Carte blanche, par Isabelle Minière

Carte blanche de Isabelle Minière

Carte blanche… J’ai carte blanche : je peux dire ce que je veux. Mais est-ce que je sais ce que je voudrais dire ? Peut-être ceci, pour aujourd’hui :

 

Je voudrais dire des choses plus légères que d’ordinaire.
Je voudrais dire ces petits riens qui font les matins joyeux.
Je voudrais dire ces petits quelque chose qui font les journées heureuses, simples et tranquilles.
Je voudrais dire ces trois fois rien qui font les nuits si douces…
Je voudrais dire l’air du temps, un soir de printemps, quand il fait si bon, si léger, si aérien…
Je voudrais dire cette joie discrète, secrète, cette joie qu’il y a certaines fois à se sentir vivant.
Je voudrais dire la grâce, naturelle, bouleversante, sur le visage d’un enfant.
Je voudrais dire la maladresse, charmante, désarmante, des adolescents ; ces restes d’enfance, dans leur corps devenus si grands.
Je voudrais dire la pureté, quelquefois, et ce vertige qui vous prend quand par hasard, au détour d’un regard, à l’ombre d’un sourire, dans l’inflexion d’une voix, vous la percevez soudain, fugace, indicible…
Je voudrais dire les moments fragiles, délicats, les moments-papier de soie.
Je voudrais dire le sourire d’un passant, d’un inconnu, cette complicité d’une seconde ou deux, gratuite, gracieuse.
Je voudrais dire le charme, irrésistible, d’un éclat de rire, pour presque rien, l’innocence radieuse de ce rire-là.
Je voudrais dire les bonheurs futiles, enfantins ; les petites joies de rien du tout, et qui changent tout.

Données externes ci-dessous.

(** [s LIKE p]: in the pattern [%] matches any run of characters, [_] any
    one character, and a backslash makes the next character literal. *)
Fixpoint like (p : string) : string -> bool :=
  match p with
  | EmptyString => fun s => bool_decide (s = "")
  | String c p' =>
      if Ascii.eqb c "%"%char then
        fix skip (s : string) : bool :=
          like p' s ||
          match s with
          | EmptyString => false
          | String _ s' => skip s'
          end
      else if Ascii.eqb c "_"%char then
        fun s =>
          match s with
          | EmptyString => false
          | String _ s' => like p' s'
          end
      else if Ascii.eqb c "\"%char then
        match p' with
        | EmptyString => fun s => bool_decide (s = "\")
        | String c2 p'' =>
            fun s =>
              match s with
              | EmptyString => false
              | String c' s' => Ascii.eqb c' c2 && like p'' s'
              end
        end
      else
        fun s =>
          match s with
          | EmptyString => false
          | String c' s' => Ascii.eqb c' c && like p' s'
          end
  end.

(** [`%${searchTerm}%`] *)
Definition search_pattern (searchTerm : string) : string :=
  "%" ++ searchTerm ++ "%".

Arguments insert_attr : simpl never.
Arguments update_value : simpl never.
Arguments delete_rows : simpl never.
Arguments select_rows : simpl never.
Arguments left_join : simpl never.

(** ** The pool *)

Record db : Type := Db {
  committed : tables;     (* what every connection sees *)
  faults : list bool;     (* [true]: the next round trip fails *)
  in_use : nat            (* connections checked out of the pool *)
}.

(** A transaction in progress. *)
Record conn : Type := Conn {
  work : tables;          (* the tables as the transaction sees them *)
  pool : db
}.

Definition set_committed (ts : tables) (d : db) : db :=
  Db ts (faults d) (in_use d).

Definition acquire (d : db) : db := Db (committed d) (faults d) (S (in_use d)).

Definition release (d : db) : db := Db (committed d) (faults d) (pred (in_use d)).

Definition healthy (d : db) : Prop := faults d = [].

#[global] Instance healthy_dec d : Decision (healthy d).
Proof. unfold healthy. apply _. Defined.

(** One round trip to the server: consumes one entry of the fault plan. *)
Definition tick : M db unit :=
  fun d =>
    match faults d with
    | true :: fs => (Throw StoreFailure, Db (committed d) fs (in_use d))
    | false :: fs => (Ok tt, Db (committed d) fs (in_use d))
    | [] => (Ok tt, d)
    end.

(** [db.query(sql, params)]: one statement on a pooled connection, in
    autocommit mode; the connection goes back to the pool on both paths. *)
Definition query {A} (stmt : tables -> A * tables) : M db A :=
  fun d =>
    match tick (acquire d) with
    | (Ok _, d1) =>
        let (a, ts) := stmt (committed d1) in
        (Ok a, release (set_committed ts d1))
    | (Throw e, d1) => (Throw e, release d1)
    end.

Je voudrais dire la délicatesse ; cette vertu modeste, discrète ; cette pierre précieuse au milieu d’un champ de cailloux.

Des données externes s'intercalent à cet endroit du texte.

(** Removal works by exact name and may remove several rows: on a
    healthy store [removeAttribute] reports whether some row of the table
    carried the user name and the attribute name, and afterwards none
    does. *)
Theorem user_removeAttribute_all u a table t d :
  healthy d -> table_named (default "radcheck" table) = Some t ->
  exists d',
    removeAttribute u (Some a) table d =
      (Ok (nonempty (select_rows t (is_attribute_of u a) (committed d))), d') /\
    select_rows t (is_attribute_of u a) (committed d') = [].
Proof.
  intros H Ht. eexists. split; [by apply removeAttribute_healthy|]. store_cbn.
  rewrite select_delete_rows, decide_True by done.
  apply filter_none. by intros r _ [? ?].
Qed.

Lemma user_removeAttribute_all_witness :
  exists d',
    removeAttribute "alice1" (Some "Mikrotik-Group") (Some "radreply") alice_db =
      (Ok (nonempty (select_rows Radreply (is_attribute_of "alice1" "Mikrotik-Group")
                       (committed alice_db))), d') /\
    select_rows Radreply (is_attribute_of "alice1" "Mikrotik-Group") (committed d') = [].
Proof.
  exact (user_removeAttribute_all "alice1" "Mikrotik-Group" (Some "radreply") Radreply
           alice_db eq_refl eq_refl).
Defined.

Je voudrais dire cette impression, au sortir d’un livre, d’avoir eu avec son auteur une sorte de conversation ; ce sentiment, si troublant, d’intimité avec quelqu’un qu’on ne connaît pas.
Je voudrais dire ces instants, furtifs, de détachement, quand notre petit moi, à l’étroit dans sa cage, semble enfin se libérer, s’évaporer, se dissoudre ; ces instants si sereins que mourir devient soudain sans gravité, sans tourment ; ces instants mystérieux, éphémères, mais qui laissent leur empreinte, indélébile et rassurante.

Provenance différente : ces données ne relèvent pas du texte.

(* ===== verification/UserSpec.v ===== *)
(** * Users as a finite map: the specification the user resource refines

    The specification of section 3 speaks of users, not of rows: a user is
    a name with a password and a profile that may be absent.  Here the
    state of the specification is a finite map from names to accounts
    ([gmap string account]), its operations are insertion, alteration and
    deletion, and [abs] reads the map off the two attribute tables: the
    names that have a password row, each with the password of its first
    password row and the value of its first profile row.

    The theorems are the refinement: the methods of [UserModel] and the
    handlers of [UserController] that write, run on tables that satisfy
    the identity invariant under any fault plan, take the map of the
    tables before to the map the operation of the specification gives,
    when they answer with success, and leave the map as it was when they
    do not; the handlers that read answer from the map. *)

From stdpp Require Import base option strings numbers gmap sorting list.
From S2P Require Import Prelude Store Http UserRepo UserApi.

Module UserSpec.

Import UserModel.

(** ** The state of the specification *)

Record account : Type := Account {
  a_password : string;
  a_profile : option string
}.

#[global] Instance account_eq_dec : EqDecision account.
Proof. solve_decision. Defined.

Je voudrais dire certains regards, comme des miroirs, si plaisants, si gratifiants qu’ils suffisent à nous sentir aimables.
Je voudrais dire le charme de ces conversations, bien anodines, mais où un autre langage se devine, où la séduction doucement se dessine…
Je voudrais dire ces mots qu’on ne dit pas, tous ces mots qu’on pense tout bas, qu’on invente en secret pour quelqu’un qui n’est pas là, ces mots tendres, ces mots idiots, ces mots tout doux, tout fous, et qu’il ne saura pas.
Je voudrais dire la pudeur des sentiments, de ceux qu’on dit avec les yeux, quand ce sont les yeux qui sourient, quand c’est le regard qui dit oui.
Je voudrais dire ces instants d’intense intimité, où l’on cesse de se sentir seul au monde, et pour toujours ; ces instants de grâce…
Je voudrais dire la douceur d’un regard, la douceur d’un geste, la douceur d’un sourire, la douceur d’une parole, la douceur…
Je voudrais dire des choses plus légères que d’ordinaire.
Je voudrais dire la légèreté.
Je voudrais dire l’ordinaire.
Je voudrais dire une banalité :
Je voudrais dire que sans une petite touche d’amour, on n’est plus personne.